EXTRACTED MATERIAL START
Definition exec (q : queue) (a : action) : outcome (queue * option event) :=
  match a with
  | CallPush x =>
      match producer q with
      | P_idle => Ret (set_producer q (P_load_head x), None)
      | _ => Ret (q, None)
      end
  | RunProducer => emplace_step q
  | CallPop =>
      match consumer q with
      | C_idle => Ret (set_consumer q C_load_tail, None)
      | _ => Ret (q, None)
      end
  | RunConsumer => pop_step q
  end.

(** The observers make two loads; [q1] is the queue at the first load and
    [q2] the queue at the second. *)
Definition empty (q1 q2 : queue) : bool :=
  let tail := m_tail q1 in let head := m_head q2 in head =? tail.
Definition full (q1 q2 : queue) : bool :=
  let head := m_head q1 in let tail := m_tail q2 in head -u64 tail =? kCapacity.
Definition size (q1 q2 : queue) : Z :=
  let head := m_head q1 in let tail := m_tail q2 in head -u64 tail.

(** [~SPSCQueue]: destroy what was constructed and not popped. *)
Fixpoint destructor_loop (fuel : nat) (st : list (cell T)) (tail head : Z)
  : outcome (list (cell T)) :=
  match fuel with
  | O => OutOfFuel
  | S fuel =>
      if tail =? head then Ret st
      else let! st := destroy_at st (slot_ptr tail) in
           destructor_loop fuel st (tail +u64 1) head
  end.
Definition destructor (fuel : nat) (q : queue) : outcome (list (cell T)) :=
  destructor_loop fuel (m_storage q) (m_tail q) (m_head q).

(** ** Specification: a bounded FIFO queue *)

Inductive fifo_step : list T → event → list T → Prop :=
| fifo_push vs x : zlen vs < kCapacity → fifo_step vs (Ev_push x) (vs ++ [x])
| fifo_push_full vs x : zlen vs = kCapacity → fifo_step vs (Ev_push_full x) vs
| fifo_pop vs x : fifo_step (x :: vs) (Ev_pop x) vs
| fifo_pop_empty : fifo_step [] Ev_pop_empty [].

(** The values pushed and popped along a trace. *)
Definition pushed (es : list event) : list T :=
  omap (λ e, match e with Ev_push x => Some x | _ => None end) es.
Definition popped (es : list event) : list T :=
  omap (λ e, match e with Ev_pop x => Some x | _ => None end) es.
End SPSCQueue.

Arguments Queue {T} _ _ _ _ _.
Arguments queue T : clear implicits.
Arguments event T : clear implicits.
Arguments action T : clear implicits.
Arguments RunProducer {T}.
Arguments CallPop {T}.
Arguments RunConsumer {T}.
Arguments P_idle {T}.
Arguments C_idle {T}.
Arguments C_load_tail {T}.
Arguments C_load_head {T} _.
Arguments C_move {T} _.
Arguments Ev_pop_empty {T}.

Abbreviation step k := (machine_step (exec k)).
Abbreviation exec_all k := (run_schedule (exec k)).

(** * Proofs *)

Section Invariant.
Context {T : Type} (k : Z) (Hk : 0 ≤ k < 64).
Implicit Types (q : queue T) (vs : list T) (lo : Z).

(** Contents of the slot of counter [i] when the queue holds [vs] from the
    unbounded tail counter [lo] on. *)
Definition contents q vs lo (i : Z) : cell T :=
  match vs !! Z.to_nat (i - lo) with
  | Some v =>
      match consumer q with
      | C_destroy _ _ => if i =? lo then Moved else Live v
      | C_publish _ _ => if i =? lo then Raw else Live v
      | _ => Live v
      end
  | None =>
      match producer q with
      | P_publish x _ => if i =? lo + zlen vs then Live x else Raw
      | _ => Raw
      end
  end.

Definition producer_ok q vs : Prop :=
  match producer q with
  | P_idle | P_load_head _ => True
  | P_load_tail _ head => head = m_head q
  | P_construct _ head | P_publish _ head =>
      head = m_head q ∧ zlen vs < 2 ^ k
  end.

Definition consumer_ok q vs : Prop :=
  match consumer q with
  | C_idle | C_load_tail => True
  | C_load_head tail => tail = m_tail q
  | C_move tail => tail = m_tail q ∧ vs ≠ []
  | C_destroy tail out | C_publish tail out =>
      tail = m_tail q ∧ head vs = Some out
  end.

Record inv_at q vs lo : Prop := InvAt {
  inv_head : m_head q = u64 (lo + zlen vs);
  inv_tail : m_tail q = u64 lo;
  inv_len : zlen vs ≤ 2 ^ k;
  inv_prod : producer_ok q vs;
  inv_cons : consumer_ok q vs;
  inv_size : length (m_storage q) = Z.to_nat (2 ^ k);
  inv_storage : holds k (m_storage q) lo (contents q vs lo)
}.

(** The simulation relation: the queue holds the values [vs], oldest first. *)
Definition represents q vs : Prop := ∃ lo, inv_at q vs lo.

Lemma represents_init : represents (init k) [].
Proof using Hk.
  exists 0. split; simpl; try done.
  - apply Z.pow_nonneg. lia.
  - apply length_replicate.
  - eapply holds_ext; [| apply holds_replicate, Hk]. done.
Qed.

(** Steps that touch neither a counter nor the storage: the contents depend
    on the program counters only at [P_publish], [C_destroy], [C_publish]. *)
Lemma contents_ext q q' vs lo :
  m_head q' = m_head q → m_tail q' = m_tail q → m_storage q' = m_storage q →
  contents q' vs lo = contents q vs lo →
  producer_ok q' vs → consumer_ok q' vs →
  inv_at q vs lo → inv_at q' vs lo.
Proof using. intros Hh Ht Hs Hc Hp Hcons []. split; try done; by rewrite ?Hh, ?Ht, ?Hs, ?Hc. Qed.

Lemma window_lt vs lo i : 
  vs !! Z.to_nat (i - lo) = None → lo ≤ i → lo + zlen vs ≤ i.
Proof using. intros ?%lookup_ge_None ?. lia. Qed.

Lemma construct_slot q vs lo x head :
  inv_at q vs lo → producer q = P_construct x head →
  m_storage q !! slot_ptr k head = Some Raw ∧
  inv_at (Queue (m_head q) (m_tail q) (<[slot_ptr k head := Live x]> (m_storage q))
            (P_publish x head) (consumer q)) vs lo.
Proof using Hk.
  intros [Hh Ht Hl Hp Hc Hz Hs] Hpc. unfold producer_ok in Hp. rewrite Hpc in Hp.
  destruct Hp as [-> Hlt]. unfold slot_ptr. rewrite Hh, mask_slot_u64 by done.
  assert (vs !! Z.to_nat (lo + zlen vs - lo) = None) as Hnone.
  { apply lookup_ge_None. lia. }
  assert (contents q vs lo (lo + zlen vs) = Raw) as Hraw.
  { unfold contents. by rewrite Hnone, Hpc. }
  split; [rewrite <-Hraw; apply Hs; lia |].
  split; simpl; try done; [by rewrite length_insert |].
  eapply holds_insert; [done | exact Hs | lia | |].
  - unfold contents. simpl. rewrite Hnone, Z.eqb_refl. done.
  - intros i Hi Hne. unfold contents. simpl.
    rewrite Hpc. case_match; [done |].
    rewrite (proj2 (Z.eqb_neq _ _)) by done. done.
Qed.

Lemma publish_head q vs lo x head :
  inv_at q vs lo → producer q = P_publish x head →
  inv_at (Queue (u64 (head + 1)) (m_tail q) (m_storage q) P_idle (consumer q)) (vs ++ [x]) lo
  ∧ zlen vs < 2 ^ k.
Proof using Hk.
  intros [Hh Ht Hl Hp Hc Hz Hs] Hpc. unfold producer_ok in Hp. rewrite Hpc in Hp.
  destruct Hp as [-> Hlt]. split; [| done]. split; simpl; try done.
  - rewrite length_app, Hh, u64_add_l. f_equal. simpl. lia.
  - rewrite length_app. simpl. lia.
  - unfold consumer_ok in *. simpl. destruct (consumer q); try done.
    + destruct Hc as [? ?]. split; [done |]. by destruct vs.
    + destruct Hc as [? ?]. split; [done |]. by destruct vs.
    + destruct Hc as [? ?]. split; [done |]. by destruct vs.
  - eapply holds_ext; [| exact Hs]. intros i Hi. unfold contents. simpl. rewrite Hpc.
    destruct (vs !! Z.to_nat (i - lo)) as [v |] eqn:Hv.
    { by rewrite (lookup_app_l_Some _ _ _ _ Hv). }
    pose proof (window_lt _ _ _ Hv ltac:(lia)).
    rewrite lookup_app_r by (apply lookup_ge_None; done).
    destruct (Z.eqb_spec i (lo + zlen vs)) as [-> | Hne].
    + replace (Z.to_nat (lo + zlen vs - lo) - length vs)%nat with 0%nat by lia. simpl.
      destruct (consumer q) eqn:Hcq; try done.
      all: destruct vs; unfold consumer_ok in Hc; rewrite Hcq in Hc; [by destruct Hc |].
      all: by rewrite (proj2 (Z.eqb_neq _ _)) by (simpl; lia).
    + by rewrite (proj2 (lookup_ge_None [x] _)) by (simpl; lia).
Qed.

Lemma move_slot q vs lo tail :
  inv_at q vs lo → consumer q = C_move tail →
  ∃ x, m_storage q !! slot_ptr k tail = Some (Live x) ∧
  inv_at (Queue (m_head q) (m_tail q) (<[slot_ptr k tail := Moved]> (m_storage q))
            (producer q) (C_destroy tail x)) vs lo.
Proof using Hk.
  intros [Hh Ht Hl Hp Hc Hz Hs] Hpc. unfold consumer_ok in Hc. rewrite Hpc in Hc.
  destruct Hc as [-> Hne]. destruct vs as [| x vs]; [done |]. exists x.
  unfold slot_ptr. rewrite Ht, mask_slot_u64 by done. pose proof (pow_k_pos k Hk).
  assert (contents q (x :: vs) lo lo = Live x) as Hlive.
  { unfold contents. by rewrite Z.sub_diag, Hpc. }
  split; [rewrite <-Hlive; apply Hs; lia |].
  split; simpl; try done; [by rewrite length_insert |].
  eapply holds_insert; [done | exact Hs | lia | |].
  - unfold contents. simpl. by rewrite Z.sub_diag, Z.eqb_refl.
  - intros i Hi Hne'. unfold contents. cbn [consumer producer].
    rewrite (proj2 (Z.eqb_neq _ _)) by done. rewrite Hpc. done.
Qed.

Lemma destroy_slot q vs lo tail x :
  inv_at q vs lo → consumer q = C_destroy tail x →
  m_storage q !! slot_ptr k tail = Some Moved ∧
  inv_at (Queue (m_head q) (m_tail q) (<[slot_ptr k tail := Raw]> (m_storage q))
            (producer q) (C_publish tail x)) vs lo.
Proof using Hk.
  intros [Hh Ht Hl Hp Hc Hz Hs] Hpc. unfold consumer_ok in Hc. rewrite Hpc in Hc.
  destruct Hc as [-> Hhd]. destruct vs as [| y vs]; [done |]. simpl in Hhd. simplify_eq.
  unfold slot_ptr. rewrite Ht, mask_slot_u64 by done. pose proof (pow_k_pos k Hk).
  assert (contents q (x :: vs) lo lo = Moved) as Hmoved.
  { unfold contents. by rewrite Z.sub_diag, Hpc, Z.eqb_refl. }
  split; [rewrite <-Hmoved; apply Hs; lia |].
  split; simpl; try done; [by rewrite length_insert |].
  eapply holds_insert; [done | exact Hs | lia | |].
  - unfold contents. simpl. by rewrite Z.sub_diag, Z.eqb_refl.
  - intros i Hi Hne'. unfold contents. cbn [consumer producer].
    rewrite Hpc, (proj2 (Z.eqb_neq _ _)) by done. done.
Qed.

Lemma publish_tail q vs lo tail x :
  inv_at q vs lo → consumer q = C_publish tail x →
  ∃ vs', vs = x :: vs' ∧
  inv_at (Queue (m_head q) (u64 (tail + 1)) (m_storage q) (producer q) C_idle) vs' (lo + 1).
Proof using Hk.
  intros [Hh Ht Hl Hp Hc Hz Hs] Hpc. unfold consumer_ok in Hc. rewrite Hpc in Hc.
  destruct Hc as [-> Hhd]. destruct vs as [| y vs]; [done |]. simpl in Hhd. simplify_eq.
  exists vs. split; [done |]. cbn [length] in *. split; simpl; try done.
  - rewrite Hh. f_equal. lia.
  - by rewrite Ht, u64_add_l.
  - lia.
  - unfold producer_ok in *. simpl. destruct (producer q); try done; simpl in *; lia.
  - eapply (holds_shift k Hk _ _ _ _ Hs).
    + intros i Hi. unfold contents. simpl. rewrite Hpc.
      replace (Z.to_nat (i - lo)) with (S (Z.to_nat (i - (lo + 1)))) by lia. simpl.
      rewrite (proj2 (Z.eqb_neq i lo)) by lia.
      replace (lo + Z.of_nat (S (length vs))) with (lo + 1 + zlen vs) by lia. done.
    + unfold contents. cbn [consumer producer]. rewrite Z.sub_diag. simpl.
      rewrite Hpc, Z.eqb_refl.
      rewrite (proj2 (lookup_ge_None vs _)) by lia.
      destruct (producer q) eqn:Hpq; try done.
      unfold producer_ok in Hp. rewrite Hpq in Hp. simpl in Hp.
      by rewrite (proj2 (Z.eqb_neq _ _)) by lia.
Qed.

(** A step that only moves program counters, from the invariant [Hinv] and
    the program counter [Hpc]: the thread's own condition is left to prove. *)
Ltac moves_pc Hinv Hpc :=
  refine (contents_ext _ _ _ _ _ _ _ _ _ _ Hinv);
  [ done | done | done | unfold contents; simpl; rewrite ?Hpc; done
  | try apply (inv_prod _ _ _ Hinv) | try apply (inv_cons _ _ _ Hinv) ];
  try done.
EXTRACTED MATERIAL END
→ YOUR GOAL: Using the entries, return every line where the word "outcome" can be found.

→ SOLUTION FOR THIS EXERCISE:
Definition exec (q : queue) (a : action) : outcome (queue * option event) :=
  : outcome (list (cell T)) :=
Definition destructor (fuel : nat) (q : queue) : outcome (list (cell T)) :=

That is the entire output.